_What you will do_: Search through the entries for the word "encode" and copy every line that has it.

_Recorded data_:

Lemma str_ne c s : str (String c s) <> [].
Proof. done. Qed.

Lemma str_app_ne c s t : str (String c s) ++ t <> [].
Proof. done. Qed.

(** Texts that are written out are plain. *)
Ltac literal := match goal with |- plain (str _) => apply (bool_decide_unpack _); vm_compute; exact I end.

Ltac line_ok :=
  split; [repeat first [solve [apply graphic_plain; assumption] | literal | apply plain_app]|first [apply str_ne | apply str_app_ne]].

Ltac all_lines := repeat (constructor; [line_ok|]); constructor.

Lemma key_lines_ok host v : graphic host -> 0 <= v -> Forall (fun l => plain l /\ l <> []) (KEY_LINES host v).
Proof. intros Hh Hv. pose proof (dec_graphic v Hv). unfold KEY_LINES. all_lines. Qed.

Lemma upgrade_lines_ok host enc : graphic host -> graphic enc -> Forall (fun l => plain l /\ l <> []) (UPGRADE_LINES host enc).
Proof. intros Hh He. unfold UPGRADE_LINES. all_lines. Qed.

Lemma derp_lines_ok host : graphic host -> Forall (fun l => plain l /\ l <> []) (DERP_LINES host).
Proof. intros Hh. unfold DERP_LINES. all_lines. Qed.

Lemma key_request_lines host v : graphic host -> 0 <= v -> key_request host v = head_of (KEY_LINES host v).
Proof.
  intros Hh Hv. assert (E : str "GET " ++ KEY_PATH ++ str "?v=" ++ dec v ++ str " HTTP/1.1" ++ CRLF ++ str "Host: " ++ host ++ CRLF ++ CRLF = head_of (KEY_LINES host v)).
  { unfold KEY_LINES. rewrite !head_of_cons, <- !app_assoc. reflexivity. }
  unfold key_request. rewrite E. by apply as_bytes_ascii, ascii_head, key_lines_ok.
Qed.

Lemma upgrade_request_lines host init : graphic host -> graphic (Base64.encode init) ->
  upgrade_request host init = head_of (UPGRADE_LINES host (Base64.encode init)).
Proof.
  intros Hh He. set (enc := Base64.encode init) in *.
  assert (E : str "POST " ++ UPGRADE_PATH ++ str " HTTP/1.1" ++ CRLF ++ str "Host: " ++ host ++ CRLF ++ str "Upgrade: " ++ UPGRADE_VALUE ++ CRLF ++
    str "Connection: upgrade" ++ CRLF ++ HANDSHAKE_HEADER ++ str ": " ++ enc ++ CRLF ++ str "Content-Length: 0" ++ CRLF ++ CRLF = head_of (UPGRADE_LINES host enc)).
  { unfold UPGRADE_LINES. rewrite !head_of_cons, <- !app_assoc. reflexivity. }
  unfold upgrade_request. fold enc. rewrite E. by apply as_bytes_ascii, ascii_head, upgrade_lines_ok.
Qed.

Lemma derp_request_lines host : graphic host -> derp_request host = head_of (DERP_LINES host).
Proof.
  intros Hh. assert (E : str "GET /derp HTTP/1.1" ++ CRLF ++ str "Host: " ++ host ++ CRLF ++ str "Upgrade: DERP" ++ CRLF ++ str "Connection: Upgrade" ++ CRLF ++ CRLF = head_of (DERP_LINES host)).
  { unfold DERP_LINES. rewrite !head_of_cons, <- !app_assoc. reflexivity. }
  unfold derp_request. rewrite E. by apply as_bytes_ascii, ascii_head, derp_lines_ok.
Qed.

_Task solution_:
Lemma upgrade_request_lines host init : graphic host -> graphic (Base64.encode init) ->
  upgrade_request host init = head_of (UPGRADE_LINES host (Base64.encode init)).
  intros Hh He. set (enc := Base64.encode init) in *.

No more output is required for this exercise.